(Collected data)
- Opening Delimiter -

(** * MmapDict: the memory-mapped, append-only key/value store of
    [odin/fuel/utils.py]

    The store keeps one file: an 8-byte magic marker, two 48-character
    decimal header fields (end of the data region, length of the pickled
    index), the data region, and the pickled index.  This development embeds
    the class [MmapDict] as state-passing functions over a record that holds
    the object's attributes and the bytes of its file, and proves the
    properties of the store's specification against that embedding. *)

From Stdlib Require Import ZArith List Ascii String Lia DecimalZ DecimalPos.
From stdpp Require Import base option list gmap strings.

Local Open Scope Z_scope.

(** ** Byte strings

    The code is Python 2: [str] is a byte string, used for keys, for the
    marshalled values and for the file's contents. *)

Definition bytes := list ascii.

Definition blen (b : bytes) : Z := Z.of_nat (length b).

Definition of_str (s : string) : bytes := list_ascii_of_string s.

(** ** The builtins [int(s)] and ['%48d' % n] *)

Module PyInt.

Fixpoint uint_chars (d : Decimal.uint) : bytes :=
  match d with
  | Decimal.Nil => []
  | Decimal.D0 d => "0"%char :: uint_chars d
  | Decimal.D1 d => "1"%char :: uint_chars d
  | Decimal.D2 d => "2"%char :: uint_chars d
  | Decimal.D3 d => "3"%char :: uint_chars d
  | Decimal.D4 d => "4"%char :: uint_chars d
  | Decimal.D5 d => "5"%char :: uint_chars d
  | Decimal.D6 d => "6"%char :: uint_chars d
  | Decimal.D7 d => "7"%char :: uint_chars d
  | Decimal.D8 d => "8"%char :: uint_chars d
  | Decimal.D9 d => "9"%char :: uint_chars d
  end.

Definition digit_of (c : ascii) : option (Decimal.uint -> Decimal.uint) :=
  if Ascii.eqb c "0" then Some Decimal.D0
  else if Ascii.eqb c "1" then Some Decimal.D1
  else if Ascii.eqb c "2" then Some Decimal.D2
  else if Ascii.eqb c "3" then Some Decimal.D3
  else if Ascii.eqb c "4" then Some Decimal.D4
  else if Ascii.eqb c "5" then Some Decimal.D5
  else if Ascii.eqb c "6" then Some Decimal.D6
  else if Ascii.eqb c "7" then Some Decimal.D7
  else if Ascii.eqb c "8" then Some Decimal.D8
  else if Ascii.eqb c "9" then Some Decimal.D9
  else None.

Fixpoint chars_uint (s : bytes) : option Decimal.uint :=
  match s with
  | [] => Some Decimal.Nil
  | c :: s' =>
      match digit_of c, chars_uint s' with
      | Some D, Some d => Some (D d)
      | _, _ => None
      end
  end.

- Closing Delimiter -
- Opening Delimiter -

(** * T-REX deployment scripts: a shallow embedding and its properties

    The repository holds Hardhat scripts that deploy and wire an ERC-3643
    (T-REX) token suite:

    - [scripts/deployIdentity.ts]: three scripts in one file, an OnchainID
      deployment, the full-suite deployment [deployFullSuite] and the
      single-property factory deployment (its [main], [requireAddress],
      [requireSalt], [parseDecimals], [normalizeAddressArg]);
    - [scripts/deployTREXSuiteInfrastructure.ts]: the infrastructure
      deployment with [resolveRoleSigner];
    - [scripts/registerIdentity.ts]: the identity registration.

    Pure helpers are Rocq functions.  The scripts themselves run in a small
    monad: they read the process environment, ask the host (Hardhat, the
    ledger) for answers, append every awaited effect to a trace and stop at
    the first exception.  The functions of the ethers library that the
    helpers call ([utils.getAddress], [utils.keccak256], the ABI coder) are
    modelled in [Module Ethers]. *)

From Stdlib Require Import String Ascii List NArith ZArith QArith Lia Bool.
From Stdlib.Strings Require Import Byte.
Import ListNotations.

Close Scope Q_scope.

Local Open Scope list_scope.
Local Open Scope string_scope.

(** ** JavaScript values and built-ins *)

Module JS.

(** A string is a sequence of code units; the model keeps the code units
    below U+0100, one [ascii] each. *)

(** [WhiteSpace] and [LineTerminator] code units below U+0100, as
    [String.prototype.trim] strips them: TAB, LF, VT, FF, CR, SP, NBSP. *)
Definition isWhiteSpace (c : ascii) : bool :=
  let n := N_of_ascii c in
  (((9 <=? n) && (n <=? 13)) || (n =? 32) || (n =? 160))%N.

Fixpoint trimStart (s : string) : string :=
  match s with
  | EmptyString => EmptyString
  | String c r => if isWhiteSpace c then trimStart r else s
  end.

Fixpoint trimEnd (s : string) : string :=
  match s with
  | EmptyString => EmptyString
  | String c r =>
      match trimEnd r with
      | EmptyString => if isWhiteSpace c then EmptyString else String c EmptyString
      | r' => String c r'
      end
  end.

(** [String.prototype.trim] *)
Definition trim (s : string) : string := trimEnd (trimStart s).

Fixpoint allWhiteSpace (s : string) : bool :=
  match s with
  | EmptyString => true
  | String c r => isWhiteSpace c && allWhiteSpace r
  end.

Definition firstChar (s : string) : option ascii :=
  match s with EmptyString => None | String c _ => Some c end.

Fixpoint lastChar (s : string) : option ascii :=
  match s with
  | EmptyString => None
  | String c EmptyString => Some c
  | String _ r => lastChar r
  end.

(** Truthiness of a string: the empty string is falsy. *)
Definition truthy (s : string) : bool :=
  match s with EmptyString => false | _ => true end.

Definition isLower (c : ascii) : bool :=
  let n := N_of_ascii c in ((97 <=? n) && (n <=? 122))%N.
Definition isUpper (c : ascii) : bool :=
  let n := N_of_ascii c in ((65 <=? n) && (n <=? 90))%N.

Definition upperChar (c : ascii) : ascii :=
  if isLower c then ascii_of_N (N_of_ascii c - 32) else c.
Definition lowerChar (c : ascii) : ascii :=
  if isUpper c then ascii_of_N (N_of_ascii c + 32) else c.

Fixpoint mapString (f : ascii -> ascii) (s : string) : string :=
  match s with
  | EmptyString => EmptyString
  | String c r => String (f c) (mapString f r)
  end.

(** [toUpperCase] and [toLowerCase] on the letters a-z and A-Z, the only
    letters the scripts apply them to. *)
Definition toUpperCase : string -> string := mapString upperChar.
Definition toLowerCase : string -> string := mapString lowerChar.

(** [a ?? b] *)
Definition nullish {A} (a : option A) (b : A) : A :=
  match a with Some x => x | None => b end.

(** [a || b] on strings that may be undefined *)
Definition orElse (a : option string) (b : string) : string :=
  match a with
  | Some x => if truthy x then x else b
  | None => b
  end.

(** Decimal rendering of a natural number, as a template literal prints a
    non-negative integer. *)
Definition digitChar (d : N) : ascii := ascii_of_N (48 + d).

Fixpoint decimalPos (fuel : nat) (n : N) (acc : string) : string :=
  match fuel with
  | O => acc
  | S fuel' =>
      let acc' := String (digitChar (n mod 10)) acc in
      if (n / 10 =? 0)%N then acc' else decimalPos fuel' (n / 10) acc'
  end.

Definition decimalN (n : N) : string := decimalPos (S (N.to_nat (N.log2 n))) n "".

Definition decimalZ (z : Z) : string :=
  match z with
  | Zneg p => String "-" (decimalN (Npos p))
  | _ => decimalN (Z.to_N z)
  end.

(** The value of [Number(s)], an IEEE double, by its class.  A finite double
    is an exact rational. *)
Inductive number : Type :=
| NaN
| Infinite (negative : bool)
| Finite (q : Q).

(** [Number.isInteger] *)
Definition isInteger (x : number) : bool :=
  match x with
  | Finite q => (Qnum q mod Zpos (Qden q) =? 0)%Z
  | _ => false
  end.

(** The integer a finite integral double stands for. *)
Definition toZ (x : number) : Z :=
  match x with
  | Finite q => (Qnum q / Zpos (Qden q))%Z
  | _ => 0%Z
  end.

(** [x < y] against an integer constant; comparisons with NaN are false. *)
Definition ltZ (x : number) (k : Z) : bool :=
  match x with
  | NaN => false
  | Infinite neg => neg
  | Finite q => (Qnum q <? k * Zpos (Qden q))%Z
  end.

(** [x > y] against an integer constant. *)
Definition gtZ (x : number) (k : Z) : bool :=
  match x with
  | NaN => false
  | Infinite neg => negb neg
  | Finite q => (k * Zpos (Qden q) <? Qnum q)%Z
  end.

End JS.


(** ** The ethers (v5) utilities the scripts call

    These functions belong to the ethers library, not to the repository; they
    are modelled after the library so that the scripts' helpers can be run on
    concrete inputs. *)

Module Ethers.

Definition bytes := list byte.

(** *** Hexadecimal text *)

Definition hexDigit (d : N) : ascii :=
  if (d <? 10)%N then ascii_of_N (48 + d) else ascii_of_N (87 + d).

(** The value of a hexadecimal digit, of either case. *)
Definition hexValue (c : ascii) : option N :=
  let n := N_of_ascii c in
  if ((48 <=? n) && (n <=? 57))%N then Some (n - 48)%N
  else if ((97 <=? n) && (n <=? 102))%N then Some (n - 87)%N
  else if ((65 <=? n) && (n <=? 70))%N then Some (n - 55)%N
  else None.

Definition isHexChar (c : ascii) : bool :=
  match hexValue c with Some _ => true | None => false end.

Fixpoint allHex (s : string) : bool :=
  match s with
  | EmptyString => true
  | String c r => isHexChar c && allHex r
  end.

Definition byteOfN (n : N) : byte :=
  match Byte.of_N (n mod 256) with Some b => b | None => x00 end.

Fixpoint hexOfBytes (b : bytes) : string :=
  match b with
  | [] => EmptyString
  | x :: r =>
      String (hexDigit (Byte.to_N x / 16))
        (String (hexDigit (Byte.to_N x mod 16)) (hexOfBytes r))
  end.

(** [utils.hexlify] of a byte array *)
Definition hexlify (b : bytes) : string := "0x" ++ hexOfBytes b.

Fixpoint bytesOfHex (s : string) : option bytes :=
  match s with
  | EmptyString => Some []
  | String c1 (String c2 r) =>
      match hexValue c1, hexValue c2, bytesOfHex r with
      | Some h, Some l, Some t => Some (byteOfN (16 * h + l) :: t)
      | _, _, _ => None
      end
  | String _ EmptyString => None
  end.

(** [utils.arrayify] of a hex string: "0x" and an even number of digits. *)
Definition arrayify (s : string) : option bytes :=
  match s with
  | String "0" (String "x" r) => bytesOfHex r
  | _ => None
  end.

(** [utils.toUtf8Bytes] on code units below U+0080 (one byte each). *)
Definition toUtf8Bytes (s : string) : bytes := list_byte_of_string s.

- Closing Delimiter -

THE PROBLEM: Each line of the data that has the string "upperChar" should be returned.

PROBLEM SOLUTION:
Definition upperChar (c : ascii) : ascii :=
Definition toUpperCase : string -> string := mapString upperChar.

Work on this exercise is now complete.